Когда в ноябре 1929 г. Московский планетарий распахнул свои двери, убежденность, что свет науки победит тьму религии, была небывало высока138. Так, Емельян Ярославский наделял планетарий огромным идеологическим потенциалом, утверждая, что «поповские сказки о вселенной распадаются в прах перед доводами науки, подкрепленными такой картиной мира, которую дает планетарий»139. В 1930‐е гг. планетарий провел около 18 000 лекций и принял 8 миллионов экскурсантов. При нем был организован астрономический кружок, «звездный театр», где ставили пьесы о Галилее, Копернике и Джордано Бруно, и Стратосферный комитет, в числе членов которого был инженер-механик и «неутомимый пионер космоса» Фридрих Цандер, а также отец советской космонавтики Сергей Королев140. Главный вопрос, занимавший пропагандистов атеизма, состоял не в том, победит ли научный материализм в битве с религией, а в том, когда и благодаря чему такая победа будет достигнута.
Быт был последним рубежом в борьбе партии против религии. Если религиозные учреждения считались неисправимыми и потому становились объектом антирелигиозных репрессий и воинствующего атеизма, то ситуация с народной религиозностью оказалась сложнее. Как писал Троцкий, «благодаря своему реализму, своей диалектической гибкости, коммунистическая теория вырабатывает политические методы, обеспечивающие ей влияние при всяких условиях. Но одно дело – политическая идея, а другое – быт. Политика гибка, а быт неподвижен и упрям. Оттого так много бытовых столкновений в рабочей среде, по линии, где сознательность упирается в традицию»141. Теоретически большевики верили, что культурная революция и просвещение помогут человечеству вернуть себе свободу воли и преодолеть отчуждение. На практике они постоянно сталкивались с «упрямой» религиозностью масс142.

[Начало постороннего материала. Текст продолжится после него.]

(* ===== verification/System.v ===== *)
(** The two processes together: packets and seconds in any order over one shared
    block, and what a minute's report says about the packets of the minute. *)
From S2P Require Import Prelude Structs Format IpUtils Packet Cleanup ShmData Export StatProc Capture Lifecycle Conversation Flows Counters Reports Typing ReportRun Clock Replay Main.
From stdpp Require Import list.
#[local] Open Scope Z_scope.

(** [tlast_report] and the state of the capture process, which holds the shared block,
    and the state of the statistics process. *)
Record system := mk_system { sys_tlast : Z; sys_cap : capture_t; sys_sp : statproc_t }.

Definition sys_block (sy : system) : sharedif_t := g_shm (cp_shm (sys_cap sy)).
Definition sys_out (sy : system) : string := out (sp_export (sys_sp sy)).

(** A packet that [pcap_loop] hands to the capture process, or a second of the
    statistics process, with its readings of the clock. *)
Inductive event := Deliver (p : live_packet) | Second (sec now0 now1 : Z).

(** Each runs to its end: a packet is handled between two looks at the block. *)
Definition do_event (e : event) (sy : system) : res system :=
  match e with
  | Deliver p =>
      '(tlast, st) ← callback (lp_env p) (lp_stat p) (lp_hdr p) (lp_tv_sec p) (lp_bytes p) (sys_tlast sy) (sys_cap sy);
      Val (mk_system tlast st (sys_sp sy))
  | Second sec now0 now1 =>
      sp ← every_second true now0 now1 (mk_tval_t sec 0) (sys_block sy) (sys_sp sy);
      Val (mk_system (sys_tlast sy) (sys_cap sy) sp)
  end.

Definition run_events (evs : list event) (sy : system) : res system := for_each do_event evs sy.

Definition is_packet (e : event) : bool := match e with Deliver _ => true | _ => false end.

(** The packets of a list of events, and those of them that are heard. *)
Fixpoint delivered (evs : list event) : list (pcap_pkthdr32_t * list Z) :=
  match evs with
  | [] => []
  | Deliver p :: evs => (lp_hdr p, lp_bytes p) :: delivered evs
  | _ :: evs => delivered evs
  end.

Definition packets_of (evs : list event) : Z := Z.of_nat (length (heard_of (delivered evs))).
Definition bytes_of (evs : list event) : Z := foldr (fun p n => i32 (hdr_len (fst p)) + n) 0 (heard_of (delivered evs)).

Definition event_ok (e : event) : Prop :=
  match e with
  | Deliver p => packet_ok (lp_hdr p) (lp_bytes p) /\ hdr_typed (lp_hdr p) /\ hdr_len (lp_hdr p) < 2147483648
  | Second _ _ _ => True
  end.

(** The seconds increase from [t] on and stay inside the minute that started at [tl]. *)
Fixpoint seconds_in (tl t : Z) (evs : list event) : Prop :=
  match evs with
  | [] => True
  | Second sec _ _ :: evs => t < sec /\ sec - tl < 60 /\ is_u32 sec /\ seconds_in tl sec evs
  | _ :: evs => seconds_in tl t evs
  end.

Fixpoint last_second (t : Z) (evs : list event) : Z :=
  match evs with
  | [] => t
  | Second sec _ _ :: evs => last_second sec evs
  | _ :: evs => last_second t evs
  end.

(** ** Sums over events *)

Lemma delivered_app evs evs' : delivered (evs ++ evs') = delivered evs ++ delivered evs'.
Proof. induction evs as [| [p | sec n0 n1] evs IH]; [done | cbn; by rewrite IH | exact IH]. Qed.

Lemma packets_app evs evs' : packets_of (evs ++ evs') = packets_of evs + packets_of evs'.
Proof. unfold packets_of, heard_of. rewrite delivered_app, List.filter_app, length_app. lia. Qed.

Lemma bytes_app evs evs' : bytes_of (evs ++ evs') = bytes_of evs + bytes_of evs'.
Proof.
  unfold bytes_of, heard_of. rewrite delivered_app, List.filter_app. induction (List.filter _ (delivered evs)) as [| p l IH]; [done |].
  cbn [app foldr]. rewrite IH. lia.
Qed.

Lemma sums_ok evs : Forall event_ok evs -> 0 <= packets_of evs /\ 0 <= bytes_of evs.
Proof.
  intros H. split; [unfold packets_of; lia |]. unfold bytes_of, heard_of.
  induction H as [| [p | sec n0 n1] evs He H IH]; [done | | exact IH].
  cbn [delivered List.filter fst snd]. case_bool_decide; [| exact IH]. cbn [foldr fst].
  destruct He as (_ & (_ & _ & Hl) & Hlt). rewrite i32_small by (unfold is_u32 in Hl; lia). unfold is_u32 in Hl. lia.
Qed.

Lemma last_second_app t evs evs' : last_second t (evs ++ evs') = last_second (last_second t evs) evs'.
Proof. revert t. induction evs as [| [p | sec n0 n1] evs IH]; intros t; [done | apply IH ..]. Qed.

(** The packets do not see the state of the statistics process. *)
Lemma only_packets evs : Forall (fun e => is_packet e = true) (List.filter is_packet evs).
Proof. apply list.Forall_forall. intros e He%list_elem_of_In. exact (proj2 (proj1 (List.filter_In _ _ _) He)). Qed.

Lemma capture_only evs : forall sy sy1 syc,
  Forall (fun e => is_packet e = true) evs -> sys_cap sy1 = sys_cap sy -> sys_tlast sy1 = sys_tlast sy ->
  run_events evs sy = Val syc -> exists syc1, run_events evs sy1 = Val syc1 /\ sys_cap syc1 = sys_cap syc.
Proof.
  induction evs as [| e evs IH]; intros sy sy1 syc Hp Hc Ht Hrun.
  { injection Hrun as <-. by exists sy1. }
  apply Forall_cons_1 in Hp as [He Hp]. destruct e as [p |]; [| done]. unfold run_events in *. cbn [for_each do_event] in *.
  rewrite Hc, Ht. destruct (callback _ _ _ _ _ _ _) as [[tl st] | |]; [| done ..]. rewrite bind_Val in Hrun |- *.
  rewrite bind_Val in Hrun |- *. exact (IH (mk_system tl st (sys_sp sy)) (mk_system tl st (sys_sp sy1)) syc Hp eq_refl eq_refl Hrun).
Qed.

(** ** Inside a minute *)

(** The total of a list of flow counters. *)
Definition total_is (F : list flow_stats_t) (p b : Z) : Prop :=
  exists f, aget F FLOW_TYPE_TOTAL = Val f /\ fs_packets f = p /\ fs_bytes f = b.

(** One second, with the totals of the minute. *)
Lemma tick_totals now0 now1 sec g t sp p b p' b' :
  running t sp -> t < sec -> is_u32 sec -> block_typed g -> (60 <= sec - tlast_min sp -> block_ready g) ->
  total_is (ss_flow_stats (stats_last_sec sp)) p b -> total_is (sh_flow_stats g) p' b' ->
  let P := u64 (last_min_packets sp + u32diff p p') in
  let B := u64 (last_min_bytes sp + u32diff b b') in
  returns (fun sp' => running sec sp' /\ stats_last_sec sp' = second_stats g /\
      if 60 <=? sec - tlast_min sp
      then tlast_min sp' = sec / 60 * 60 /\ last_min_packets sp' = 0 /\ last_min_bytes sp' = 0 /\
        exists n body, out (sp_export sp') = (out (sp_export sp) +:+ start_line sec n) +:+ (total_line P B +:+ body) +:+ end_line
      else tlast_min sp' = tlast_min sp /\ last_min_packets sp' = P /\ last_min_bytes sp' = B /\ out (sp_export sp') = out (sp_export sp))
    (every_second true now0 now1 (mk_tval_t sec 0) g sp).
Proof.
  intros [Hr Hi Hc] Hlt Hts Ht Hb (f & Hf & Ep & Eb) (f' & Hf' & Ep' & Eb'). cbv zeta. pose proof (flows_len _ Ht) as Hg.
  destruct Hc as (C1 & C2 & C3).
  destruct (every_second_step true now0 now1 (mk_tval_t sec 0) g sp Hi (sr_rows _ Hr) (sr_last_sec _ Hr) Hg
    ltac:(lia) ltac:(cbn; lia) Hts) as (sp1 & Hw & ->). cbn [tv_sec].
  destruct (written_ready sp g sp1 (sec_i sp + 1) Hr Hg Hw) as (Hr' & E1 & E2 & E3 & E4).
  destruct (rw_totals _ _ _ Hw) as (d & Hd & Hp & Hbt). rewrite bool_decide_true in Hp, Hbt by (by apply elem_of_seqZ).
  destruct Hd as (x & y & Hx & Hy & ->); [by apply elem_of_seqZ |].
  assert (x = f) as -> by (change (ss_flow_stats (stats_last_sec (set_stats_cur_sec (second_stats g) sp)))
    with (ss_flow_stats (stats_last_sec sp)) in Hx; unfold FLOW_TYPE_TOTAL in Hf; congruence).
  assert (y = f') as -> by (change (ss_flow_stats (stats_cur_sec (set_stats_cur_sec (second_stats g) sp)))
    with (sh_flow_stats g) in Hy; unfold FLOW_TYPE_TOTAL in Hf'; congruence).
  cbn [fs_packets fs_bytes] in Hp, Hbt. rewrite Ep, Ep' in Hp. rewrite Eb, Eb' in Hbt.
  set (sp' := set_stats_last_sec _ _) in *.
  assert (last_min_packets sp' = u64 (last_min_packets sp + u32diff p p') /\
    last_min_bytes sp' = u64 (last_min_bytes sp + u32diff b b')) as [P1 P2] by (by split).
  destruct (Z.leb_spec 60 (sec - tlast_min sp)) as [Hm | Hm].
  - apply (returns_weaken _ _ _ (check_minute_ok now0 now1 sec g sp' Hr' (Hb Hm) ltac:(lia))).
    intros sp2 (R1 & R2 & R2' & R4 & R5 & R6 & R7 & R8 & _ & body & R9). rewrite E4, P1, P2 in R9. split; [split |].
    + exact R1.
    + by rewrite R2, E1.
    + unfold clock. rewrite R5, R6. clia.
    + split; [exact R2' |]. split; [exact R6 |]. split; [exact R7 |]. split; [exact R8 |]. by eexists (sec_i sp'), _.
  - cbn [returns]. split; [split; [exact Hr' | by rewrite E1 |] |].
    + unfold clock. rewrite E2. change (sec_i sp') with (sec_i sp + 1). lia.
    + split; [done |]. split; [exact E2 |]. split; [exact P1 |]. split; [exact P2 | by rewrite E4].
Qed.
(* ===== verification/Session.v ===== *)
(** Whole sessions: both processes from their first second on, any number of minutes of
    packets and seconds in which no stream is freed, and the reports they end with. *)
From S2P Require Import Prelude Structs MgArray Counters Format StreamKey HashTable ShmData Export StatProc Packet Cleanup Capture Lifecycle Conversation Flows FlowTable FlowViews Bookkeeping FlowRun Reports Typing ReportRun Clock Main System TopStreams TopServices TopText MinuteStreams.
From stdpp Require Import list gmap.
#[local] Open Scope Z_scope.

(** A minute: its packets and seconds, and the second of its report with the readings of
    the clock there. *)
Record minute := mk_minute { mn_events : list event; mn_sec : Z; mn_now0 : Z; mn_now1 : Z }.

Definition mn_packets (m : minute) : list packet := packets_on (mn_events m).
Definition mn_all (m : minute) : list event := mn_events m ++ [Second (mn_sec m) (mn_now0 m) (mn_now1 m)].
Definition session_events (ms : list minute) : list event := concat (mn_all <$> ms).

(** What the environment does in a session that goes on from second [t0] with the table
    [t] and the totals [p], [b]: packets the tables can hold, seconds inside their minute,
    totals below 2^32, and some conversation before each report. *)
Fixpoint session_ok (k : ptr) (used : gset ptr) (t : flow_table) (t0 p b : Z) (ms : list minute) : Prop :=
  match ms with
  | [] => True
  | m :: ms =>
      let t' := book_all (mn_packets m) t in
      let p' := p + packets_of (mn_events m) in
      let b' := b + bytes_of (mn_events m) in
      Forall event_ok (mn_events m) /\ (p' < 4294967296 /\ b' < 4294967296) /\ seconds_in (t0 / 60 * 60) t0 (mn_events m) /\
      bookable_all k used (mn_packets m) t /\ ft_convs t' <> ∅ /\
      last_second t0 (mn_events m) < mn_sec m /\ 60 <= mn_sec m - t0 / 60 * 60 /\ is_u32 (mn_sec m) /\
      session_ok k (used_after_all (mn_packets m) used) t' (mn_sec m) p' b' ms
  end.

(** The report of a minute that started with table [t]. *)
Record minute_report (t : flow_table) (m : minute) (r : string) : Prop := {
  mr_total : exists n body,
    r = start_line (mn_sec m) n +:+ total_line (packets_of (mn_events m)) (bytes_of (mn_events m)) +:+ body +:+ end_line;
  mr_lists : exists before text after,
    r = before +:+ text +:+ after +:+ newline +:+ end_line /\ minute_lists (mn_packets m) t text
}.

Fixpoint session_log (t : flow_table) (ms : list minute) (rs : list string) : Prop :=
  match ms, rs with
  | [], [] => True
  | m :: ms, r :: rs => minute_report t m r /\ session_log (book_all (mn_packets m) t) ms rs
  | _, _ => False
  end.

Definition printed (rs : list string) : string := foldr String.append "" rs.

(** ** Sessions *)

Lemma run_events_app l l' sy : run_events (l ++ l') sy = (sy1 ← run_events l sy; run_events l' sy1).
Proof. unfold run_events. apply for_each_app. Qed.

Lemma run_one e sy sy1 : do_event e sy = Val sy1 -> run_events [e] sy = Val sy1.
Proof. intros H. unfold run_events. cbn [for_each]. by rewrite H, bind_Val. Qed.

Lemma session_log_ok k ms : k <> NULL -> forall used idx t t0 p b sy,
  minute_start t0 p b sy -> tlast_min (sys_sp sy) = t0 / 60 * 60 -> minute_books k used idx t p b sy ->
  session_ok k used t t0 p b ms ->
  exists sy' rs, run_events (session_events ms) sy = Val sy' /\ sys_out sy' = sys_out sy +:+ printed rs /\ session_log t ms rs.
Proof.
  intros Hk. induction ms as [| m ms IH]; intros used idx t t0 p b sy Hs Htl Hb Hms.
  { exists sy, []. by rewrite string_app_nil_r. }
  destruct Hms as (Hok & Hfit & Hsec & Hl & Hne & Hlt & Hdue & Hu & Hms). rewrite <- Htl in Hsec, Hdue.
  destruct (minute_report_ok k used idx t t0 p b sy (mn_events m) (mn_sec m) (mn_now0 m) (mn_now1 m) Hk Hs Hb Hok Hfit Hsec Hl Hne Hlt Hdue Hu)
    as (idx' & sy1 & sy2 & before & text & after & Hrun & _ & Hdo & Hout & (n & body & Hrow) & Hrep & Hs2 & Htl2 & Hb2).
  destruct (IH _ _ _ _ _ _ _ Hs2 Htl2 Hb2 Hms) as (sy' & rs & Hrun' & Hout' & Hlog).
  exists sy', ((before +:+ text +:+ after +:+ newline +:+ end_line) :: rs). split; [| split; [| split; [| exact Hlog]]].
  - unfold session_events, mn_all. cbn [fmap list_fmap concat]. fold (session_events ms). rewrite !run_events_app, Hrun, bind_Val.
    rewrite (run_one _ _ _ Hdo), bind_Val. exact Hrun'.
  - rewrite Hout', Hout. cbn [printed foldr]. fold (printed rs). by rewrite !string_app_assoc.
  - split; [exists n, body | by exists before, text, after].
    rewrite Hout in Hrow. by apply (inj (String.append (sys_out sy))) in Hrow.
Qed.

(** ** The start *)

Lemma nothing_counted : total_is (replicate 6 zero_flow_stats) 0 0.
Proof. exists zero_flow_stats. repeat split. Qed.

(** Both processes as they start, after the first second of the statistics process. *)
Lemma session_start use_shm env mem s t0 n0 n1 k : shm_data_init use_shm env mem = Val (Some s) -> 0 <= t0 ->
  exists sy, do_event (Second t0 n0 n1) (mk_system 0 (start_books s) statproc_init) = Val sy /\ sys_out sy = ""%string /\
    minute_start t0 0 0 sy /\ tlast_min (sys_sp sy) = t0 / 60 * 60 /\ minute_books k ∅ (fun _ => 0) empty_table 0 0 sy.
Proof.
  intros Hs Ht. pose proof (init_flows use_shm env mem) as Hf. rewrite Hs in Hf. destruct Hf as [F1 F2].
  assert (length (sh_flow_stats (g_shm s)) = 6%nat) as Hlen by (by rewrite F1).
  destruct (init_state_ok n0 n1 (mk_tval_t t0 0) (g_shm s) Hlen Ht) as (E & Hr & Hc).
  exists (mk_system 0 (start_books s) (_init_state (fun _ => true) (mk_tval_t t0 0) (g_shm s) statproc_init)).
  cbn [do_event]. unfold sys_block at 1. cbn [sys_cap sys_sp sys_tlast start_books cp_shm]. rewrite E, bind_Val.
  split; [reflexivity |]. split; [reflexivity |]. split; [split | split; [reflexivity |]].
  - exact (run_init _ _ _ _ Hs).
  - exact F2.
  - split; [exact Hr | discriminate | exact Hc].
  - split; reflexivity.
  - cbn [sys_sp]. change (total_is (sh_flow_stats (g_shm s)) 0 0). rewrite F1. exact nothing_counted.
  - unfold sys_block. cbn [sys_cap start_books cp_shm]. rewrite F1. exact nothing_counted.
  - split; [by eapply start_keeps_books | | |].
    + exists zero_sharedif. split; [reflexivity | split; [apply remembers_nothing | exact remembers_no_services]].
    + intros x. unfold bytes_in. cbn [empty_table ft_convs]. rewrite lookup_empty. split; discriminate.
    + intros i. unfold service_of. cbn [empty_table ft_services]. rewrite lookup_empty. repeat split; discriminate.
Qed.

(** C3: what the program reports while no stream is freed.  From the initial states of
    both processes and the first second of the statistics process, let any number of
    minutes follow in which packets and seconds come in any order, such that
    [session_ok] holds: the packets, of interleaved conversations, satisfy
    [bookable_all] - buffers of at least 96 bytes, captured lengths below 2^31; new
    conversations with two different addresses and a time other than second 0, while
    fewer than 254 LAN and 16126 other addresses are known; fewer than 2^32 packets in a
    conversation; the handler's key object at one address, and allocations that succeed,
    with new objects; and from the first FIN or RST on only packets in the first fifteen
    seconds of a minute, so that no sweep frees a stream; their lengths are below 2^31;
    the packets and bytes of the whole session stay below 2^32; the seconds increase and
    stay inside their minute until one at least 60 seconds after its start ends it;
    there is some conversation before each report; and the allocations of the statistics
    process succeed.  Then every event is handled, and the whole output is one report
    for each minute, in order.  Each starts with the number and the lengths of the
    minute's own packets.  Its list of streams is exactly the conversations so far,
    twenty at most, once in the order of their packets and once of their bytes, each
    with the packets and bytes that it had in that minute and with its number, in the
    order of their first packets; and its list of ports is exactly the services that had
    packets in that minute, twenty at most, with their packets and bytes (and the names
    of TCP and UDP exchanged). *)
Theorem session_reports use_shm env mem s k t0 n0 n1 ms
    (Hs : shm_data_init use_shm env mem = Val (Some s)) (Hk : k <> NULL) (Ht : 0 <= t0)
    (Hms : session_ok k ∅ empty_table t0 0 0 ms) :
  exists sy rs, run_events (Second t0 n0 n1 :: session_events ms) (mk_system 0 (start_books s) statproc_init) = Val sy /\
    sys_out sy = printed rs /\ session_log empty_table ms rs.
Proof.
  destruct (session_start use_shm env mem s t0 n0 n1 k Hs Ht) as (sy0 & Hdo & Hout & Hs0 & Htl & Hb).
  destruct (session_log_ok k ms Hk _ _ _ _ _ _ _ Hs0 Htl Hb Hms) as (sy & rs & Hrun & Ho & Hlog).
  exists sy, rs. split; [| split; [by rewrite Ho, Hout | exact Hlog]].
  unfold run_events in *. cbn [for_each]. by rewrite Hdo, bind_Val.
Qed.

(** ** Witnesses *)

Module SessionTest.
Import ShmTest PacketTest LifeTest ConversationTest FlowRunTest SystemTest.

(** Two minutes: the first packets of two hosts with a second between them; then the
    answer to the first host and its last packet. *)
Definition minute1 : minute :=
  mk_minute [Deliver (live_of (packet_of 0 syn)); Second 1010 0 0; Deliver (live_of (packet_of 1 (frame_of 2 4001 2)))] 1020 0 0.
Definition minute2 : minute :=
  mk_minute [Deliver (live_of (packet_of 2 reply)); Second 1030 0 0; Deliver (live_of (packet_of 3 (frame_of 1 4000 16)))] 1080 0 0.

Lemma tests_are_talk : mn_packets minute1 ++ mn_packets minute2 = talk.
Proof. reflexivity. Qed.

Lemma talk_packet p : p ∈ talk -> event_ok (Deliver (live_of p)).
Proof.
  intros Hp. assert (forallb packet_okb talk = true) as Hall by (vm_compute; reflexivity). rewrite forallb_forall in Hall.
  split; [apply packet_okb_sound, Hall; by apply list_elem_of_In |].
  assert (pk_hdr p = syn_hdr) as E by (apply list_elem_of_In in Hp; by destruct Hp as [<- | [<- | [<- | [<- | []]]]]).
  cbn [live_of lp_hdr]. rewrite E. exact hdr_ok.
Qed.

Lemma events_ok m : (forall e, e ∈ mn_events m -> match e with Deliver p => exists q, q ∈ talk /\ p = live_of q | _ => True end) ->
  Forall event_ok (mn_events m).
Proof.
  intros H. apply list.Forall_forall. intros [p |] He; [| exact I]. destruct (H _ He) as (q & Hq & ->). by apply talk_packet.
Qed.

Lemma some_convs (t : flow_table) : negb (Nat.eqb (size (ft_convs t)) 0) = true -> ft_convs t <> ∅.
Proof. intros H E. rewrite E in H. discriminate H. Qed.

Lemma minutes_ok : session_ok 5 ∅ empty_table 1009 0 0 [minute1; minute2].
Proof.
  pose proof talk_bookable as Ht. rewrite <- tests_are_talk in Ht. apply bookable_app in Ht as [H1 H2].
  cbn [session_ok]. split.
  { apply events_ok. intros e He. apply list_elem_of_In in He. destruct He as [<- | [<- | [<- | []]]]; [| exact I |]; eexists; (split; [| reflexivity]); unfold talk; set_solver. }
  split; [vm_compute; split; reflexivity |]. split; [vm_compute; repeat split; discriminate |]. split; [exact H1 |].
  split; [apply some_convs; vm_compute; reflexivity |]. split; [reflexivity |]. split; [discriminate |]. split; [split; [discriminate | reflexivity] |]. split.
  { apply events_ok. intros e He. apply list_elem_of_In in He. destruct He as [<- | [<- | [<- | []]]]; [| exact I |]; eexists; (split; [| reflexivity]); unfold talk; set_solver. }
  split; [vm_compute; split; reflexivity |]. split; [vm_compute; repeat split; discriminate |]. split; [exact H2 |].
  split; [apply some_convs; vm_compute; reflexivity |]. split; [reflexivity |]. split; [discriminate |]. split; [split; [discriminate | reflexivity] |]. exact I.
Qed.

(** In the second minute the first host's conversation had both packets. *)
Example minute2_streams :
  slot_count (mn_packets minute2) (slot (pk_key (packet_of 0 syn))) = 2 /\ slot_count (mn_packets minute2) (slot (pk_key (packet_of 1 (frame_of 2 4001 2)))) = 0.
Proof. vm_compute. done. Qed.

Lemma session_reports_witness : exists s sy r1 r2, shm_data_init true env_ok mem0 = Val (Some s) /\
  run_events (Second 1009 0 0 :: session_events [minute1; minute2]) (mk_system 0 (start_books s) statproc_init) = Val sy /\
  sys_out sy = r1 +:+ r2 +:+ "" /\ (exists n body, r2 = start_line 1080 n +:+ total_line 2 284 +:+ body +:+ end_line).
Proof.
  destruct (init_ready true) as (s & Hs & _).
  destruct (session_reports true env_ok mem0 s 5 1009 0 0 [minute1; minute2] Hs ltac:(discriminate) ltac:(discriminate) minutes_ok)
    as (sy & rs & H1 & H2 & H3).
  destruct rs as [| r1 [| r2 [| ? ?]]]; try (exfalso; cbn in H3; tauto).
  destruct H3 as (_ & [(n & body & H3) _] & _).
  exists s, sy, r1, r2. split; [exact Hs |]. split; [exact H1 |]. split; [exact H2 |]. exists n, body. exact H3.
Defined.
End SessionTest.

Проблема быта долгое время была камнем преткновения как для политизированной, так и для творческой интеллигенции. Русская творческая интеллигенция с начала ХХ в., используя фразу поэта Андрея Белого, вела свою «борьбу с бытом», видя в буржуазном быте воплощение ханжества и морального разложения143. Быт, по словам теоретика Романа Якобсона, был «тиной», «будничной ряской», «замиранием жизни в тесные окостенелые шаблоны», а революция – эстетическим проектом, который сможет смыть эту «ряску» и освободить творческие силы человека144. В свою очередь, для большевиков революция в ее культурном измерении была не столько эстетическим проектом, сколько цивилизующей миссией. Большевики вели войну против всего, что они считали пережитками старого быта, – против недобросовестного отношения к труду, сквернословия, плевков, пьянства и сексуальной распущенности, – прививая массам «культурность»: грамотность, гигиену, трезвость и навыки правильного поведения в обществе145. Вопросы брака и сексуальности, морали и нравственности – и, конечно, религии – обсуждались на партийных собраниях, в прессе и кружках партийного просвещения, поскольку партия пыталась наметить очертания нового коммунистического быта и правильного, большевистского поведения в повседневной жизни, особенно в семье и домашнем обиходе146.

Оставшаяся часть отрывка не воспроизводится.